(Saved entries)
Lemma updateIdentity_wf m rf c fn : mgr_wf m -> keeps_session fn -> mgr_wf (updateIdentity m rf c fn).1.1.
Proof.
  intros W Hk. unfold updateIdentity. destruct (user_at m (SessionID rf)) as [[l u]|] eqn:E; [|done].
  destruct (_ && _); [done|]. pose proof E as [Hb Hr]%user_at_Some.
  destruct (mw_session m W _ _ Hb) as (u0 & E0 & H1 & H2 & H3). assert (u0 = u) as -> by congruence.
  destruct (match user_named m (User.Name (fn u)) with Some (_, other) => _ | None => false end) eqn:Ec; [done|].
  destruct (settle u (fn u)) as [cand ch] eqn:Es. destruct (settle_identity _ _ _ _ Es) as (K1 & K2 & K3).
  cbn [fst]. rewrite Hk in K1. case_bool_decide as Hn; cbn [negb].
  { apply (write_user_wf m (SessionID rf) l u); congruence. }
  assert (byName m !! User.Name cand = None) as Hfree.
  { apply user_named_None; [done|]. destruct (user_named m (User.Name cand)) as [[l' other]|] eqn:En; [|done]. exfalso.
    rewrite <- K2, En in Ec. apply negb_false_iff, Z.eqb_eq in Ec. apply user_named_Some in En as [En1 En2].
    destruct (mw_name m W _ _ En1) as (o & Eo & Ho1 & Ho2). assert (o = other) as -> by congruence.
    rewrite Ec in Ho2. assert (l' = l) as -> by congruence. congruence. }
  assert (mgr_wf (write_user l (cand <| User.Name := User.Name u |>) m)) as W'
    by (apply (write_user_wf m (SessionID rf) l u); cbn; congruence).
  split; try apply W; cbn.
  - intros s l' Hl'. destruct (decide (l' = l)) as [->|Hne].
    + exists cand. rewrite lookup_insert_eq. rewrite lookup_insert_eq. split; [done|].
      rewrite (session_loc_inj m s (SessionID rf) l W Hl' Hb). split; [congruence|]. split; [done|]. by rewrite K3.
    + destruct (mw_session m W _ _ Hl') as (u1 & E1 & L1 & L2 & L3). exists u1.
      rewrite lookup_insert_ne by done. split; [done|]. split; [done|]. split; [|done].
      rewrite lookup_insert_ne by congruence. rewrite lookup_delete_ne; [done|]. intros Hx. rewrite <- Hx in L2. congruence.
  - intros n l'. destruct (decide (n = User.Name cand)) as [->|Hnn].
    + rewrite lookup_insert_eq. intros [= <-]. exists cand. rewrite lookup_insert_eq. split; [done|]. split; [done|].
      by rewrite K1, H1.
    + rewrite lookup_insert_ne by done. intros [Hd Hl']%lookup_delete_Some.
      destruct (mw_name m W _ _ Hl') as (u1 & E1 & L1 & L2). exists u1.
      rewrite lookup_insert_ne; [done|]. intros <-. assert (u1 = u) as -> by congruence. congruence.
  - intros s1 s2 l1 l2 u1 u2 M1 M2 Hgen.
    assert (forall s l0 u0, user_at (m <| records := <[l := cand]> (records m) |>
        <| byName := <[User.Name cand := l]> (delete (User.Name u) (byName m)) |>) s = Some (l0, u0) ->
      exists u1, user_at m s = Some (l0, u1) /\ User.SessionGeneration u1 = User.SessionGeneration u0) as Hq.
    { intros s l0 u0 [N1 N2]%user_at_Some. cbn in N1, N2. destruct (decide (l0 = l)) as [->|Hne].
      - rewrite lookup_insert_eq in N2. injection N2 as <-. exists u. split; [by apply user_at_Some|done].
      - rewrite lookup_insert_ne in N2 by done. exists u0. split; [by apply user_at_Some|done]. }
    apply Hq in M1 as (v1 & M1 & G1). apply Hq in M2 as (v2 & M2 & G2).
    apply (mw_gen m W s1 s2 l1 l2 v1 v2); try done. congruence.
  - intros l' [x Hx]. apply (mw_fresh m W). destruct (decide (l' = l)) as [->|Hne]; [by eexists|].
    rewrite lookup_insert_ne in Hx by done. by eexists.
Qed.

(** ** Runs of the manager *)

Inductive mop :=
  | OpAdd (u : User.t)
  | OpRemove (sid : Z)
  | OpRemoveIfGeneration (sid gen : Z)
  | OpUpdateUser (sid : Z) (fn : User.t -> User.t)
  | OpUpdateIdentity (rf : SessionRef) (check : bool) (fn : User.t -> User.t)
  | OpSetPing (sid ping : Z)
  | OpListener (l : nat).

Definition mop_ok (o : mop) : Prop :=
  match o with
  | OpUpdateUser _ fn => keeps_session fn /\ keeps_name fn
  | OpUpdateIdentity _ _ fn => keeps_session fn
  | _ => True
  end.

...

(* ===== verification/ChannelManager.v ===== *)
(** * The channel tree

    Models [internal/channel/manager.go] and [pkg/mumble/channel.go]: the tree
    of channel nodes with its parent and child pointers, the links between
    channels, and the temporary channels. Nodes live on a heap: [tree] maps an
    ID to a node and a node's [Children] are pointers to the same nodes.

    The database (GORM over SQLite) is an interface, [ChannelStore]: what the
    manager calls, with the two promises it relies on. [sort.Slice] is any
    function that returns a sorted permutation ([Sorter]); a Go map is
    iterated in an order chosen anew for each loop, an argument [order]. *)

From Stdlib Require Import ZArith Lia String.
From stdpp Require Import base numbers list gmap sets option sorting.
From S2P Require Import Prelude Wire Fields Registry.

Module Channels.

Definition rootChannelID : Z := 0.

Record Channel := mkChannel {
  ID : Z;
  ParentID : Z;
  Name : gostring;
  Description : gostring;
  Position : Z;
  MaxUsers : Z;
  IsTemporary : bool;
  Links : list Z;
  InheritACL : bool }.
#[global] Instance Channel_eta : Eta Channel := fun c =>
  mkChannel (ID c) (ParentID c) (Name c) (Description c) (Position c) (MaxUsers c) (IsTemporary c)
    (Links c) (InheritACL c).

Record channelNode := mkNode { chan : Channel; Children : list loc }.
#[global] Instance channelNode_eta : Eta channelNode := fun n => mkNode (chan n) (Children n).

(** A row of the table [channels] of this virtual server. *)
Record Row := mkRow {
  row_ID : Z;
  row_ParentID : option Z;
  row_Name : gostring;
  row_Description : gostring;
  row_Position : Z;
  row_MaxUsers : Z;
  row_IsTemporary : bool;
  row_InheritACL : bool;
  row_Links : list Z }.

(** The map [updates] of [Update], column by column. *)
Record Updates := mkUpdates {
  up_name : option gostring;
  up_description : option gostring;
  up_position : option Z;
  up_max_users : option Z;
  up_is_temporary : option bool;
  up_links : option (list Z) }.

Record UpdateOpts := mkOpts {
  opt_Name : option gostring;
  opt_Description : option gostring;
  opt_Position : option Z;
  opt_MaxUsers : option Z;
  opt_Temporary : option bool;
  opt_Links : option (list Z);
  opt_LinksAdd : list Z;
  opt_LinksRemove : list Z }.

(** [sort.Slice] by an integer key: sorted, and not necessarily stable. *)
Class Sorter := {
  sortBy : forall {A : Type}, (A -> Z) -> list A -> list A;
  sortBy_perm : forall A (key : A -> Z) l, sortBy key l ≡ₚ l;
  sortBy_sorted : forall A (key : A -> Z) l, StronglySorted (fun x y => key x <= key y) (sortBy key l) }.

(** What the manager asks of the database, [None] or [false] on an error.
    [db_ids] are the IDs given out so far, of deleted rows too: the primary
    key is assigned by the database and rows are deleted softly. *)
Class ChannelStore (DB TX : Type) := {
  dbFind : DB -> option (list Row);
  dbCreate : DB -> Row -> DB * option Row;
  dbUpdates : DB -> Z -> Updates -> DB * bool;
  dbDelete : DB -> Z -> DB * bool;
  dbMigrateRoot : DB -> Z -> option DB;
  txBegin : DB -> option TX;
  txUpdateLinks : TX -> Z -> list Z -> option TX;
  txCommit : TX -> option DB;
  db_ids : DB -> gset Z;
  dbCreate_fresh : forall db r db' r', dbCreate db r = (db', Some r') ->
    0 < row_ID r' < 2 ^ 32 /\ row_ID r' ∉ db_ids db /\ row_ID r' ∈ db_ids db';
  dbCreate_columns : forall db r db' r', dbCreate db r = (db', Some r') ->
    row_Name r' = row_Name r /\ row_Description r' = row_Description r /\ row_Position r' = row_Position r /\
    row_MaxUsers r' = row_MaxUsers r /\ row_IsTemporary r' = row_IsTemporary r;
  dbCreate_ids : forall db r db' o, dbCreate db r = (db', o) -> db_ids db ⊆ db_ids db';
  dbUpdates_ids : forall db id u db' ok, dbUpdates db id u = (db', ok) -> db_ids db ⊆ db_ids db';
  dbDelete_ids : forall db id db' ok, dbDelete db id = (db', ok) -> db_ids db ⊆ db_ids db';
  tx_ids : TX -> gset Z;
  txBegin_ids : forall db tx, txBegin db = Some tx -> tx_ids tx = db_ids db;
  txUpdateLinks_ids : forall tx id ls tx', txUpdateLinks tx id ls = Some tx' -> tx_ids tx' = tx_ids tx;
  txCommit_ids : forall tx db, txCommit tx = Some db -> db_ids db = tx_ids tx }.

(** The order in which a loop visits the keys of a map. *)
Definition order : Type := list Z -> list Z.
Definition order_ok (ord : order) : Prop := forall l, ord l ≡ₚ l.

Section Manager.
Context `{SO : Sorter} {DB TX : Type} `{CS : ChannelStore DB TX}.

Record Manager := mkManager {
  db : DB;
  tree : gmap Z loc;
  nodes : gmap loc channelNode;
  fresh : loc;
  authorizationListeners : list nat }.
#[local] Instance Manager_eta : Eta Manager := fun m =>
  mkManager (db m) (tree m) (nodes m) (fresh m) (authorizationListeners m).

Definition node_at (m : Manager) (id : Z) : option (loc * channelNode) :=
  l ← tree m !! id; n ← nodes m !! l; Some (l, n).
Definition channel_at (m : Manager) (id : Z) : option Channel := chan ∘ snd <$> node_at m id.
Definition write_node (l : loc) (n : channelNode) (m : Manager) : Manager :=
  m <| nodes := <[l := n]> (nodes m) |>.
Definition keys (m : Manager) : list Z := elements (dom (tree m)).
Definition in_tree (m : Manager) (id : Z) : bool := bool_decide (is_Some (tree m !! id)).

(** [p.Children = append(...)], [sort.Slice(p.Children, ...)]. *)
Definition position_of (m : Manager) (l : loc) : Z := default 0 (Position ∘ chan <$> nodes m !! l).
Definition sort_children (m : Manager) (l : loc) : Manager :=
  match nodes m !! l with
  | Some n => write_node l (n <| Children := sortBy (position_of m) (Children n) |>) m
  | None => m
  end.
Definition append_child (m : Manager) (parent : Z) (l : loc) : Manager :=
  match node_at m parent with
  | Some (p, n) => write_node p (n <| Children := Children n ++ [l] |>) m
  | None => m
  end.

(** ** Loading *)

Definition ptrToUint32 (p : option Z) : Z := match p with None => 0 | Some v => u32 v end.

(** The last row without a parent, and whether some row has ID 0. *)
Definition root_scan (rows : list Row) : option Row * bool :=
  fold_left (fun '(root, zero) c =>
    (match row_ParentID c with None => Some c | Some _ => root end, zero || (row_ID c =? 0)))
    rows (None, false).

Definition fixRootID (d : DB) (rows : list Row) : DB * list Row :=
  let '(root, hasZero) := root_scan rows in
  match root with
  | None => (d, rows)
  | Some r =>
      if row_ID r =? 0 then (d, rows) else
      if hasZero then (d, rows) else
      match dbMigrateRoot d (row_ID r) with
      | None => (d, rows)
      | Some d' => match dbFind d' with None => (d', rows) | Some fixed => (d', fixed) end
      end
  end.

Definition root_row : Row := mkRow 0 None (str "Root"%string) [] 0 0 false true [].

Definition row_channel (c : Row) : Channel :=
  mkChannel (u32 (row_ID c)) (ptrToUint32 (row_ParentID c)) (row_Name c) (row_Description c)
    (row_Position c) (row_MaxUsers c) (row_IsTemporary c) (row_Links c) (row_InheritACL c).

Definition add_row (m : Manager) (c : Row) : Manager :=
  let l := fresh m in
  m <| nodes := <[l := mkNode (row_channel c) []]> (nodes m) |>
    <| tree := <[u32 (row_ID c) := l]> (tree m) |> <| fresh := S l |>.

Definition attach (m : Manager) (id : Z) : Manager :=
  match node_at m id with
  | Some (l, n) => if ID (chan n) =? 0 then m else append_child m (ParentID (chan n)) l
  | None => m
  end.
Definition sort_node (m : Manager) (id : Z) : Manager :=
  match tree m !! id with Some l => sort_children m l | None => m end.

◆ Task objective
Above are the records. Print exactly, and only, the lines from the line with "(** ** Runs of the manager *)" to the line with "OpListener (l : nat).", both inclusive.

◆ Solution to this exercise
(** ** Runs of the manager *)

Inductive mop :=
  | OpAdd (u : User.t)
  | OpRemove (sid : Z)
  | OpRemoveIfGeneration (sid gen : Z)
  | OpUpdateUser (sid : Z) (fn : User.t -> User.t)
  | OpUpdateIdentity (rf : SessionRef) (check : bool) (fn : User.t -> User.t)
  | OpSetPing (sid ping : Z)
  | OpListener (l : nat).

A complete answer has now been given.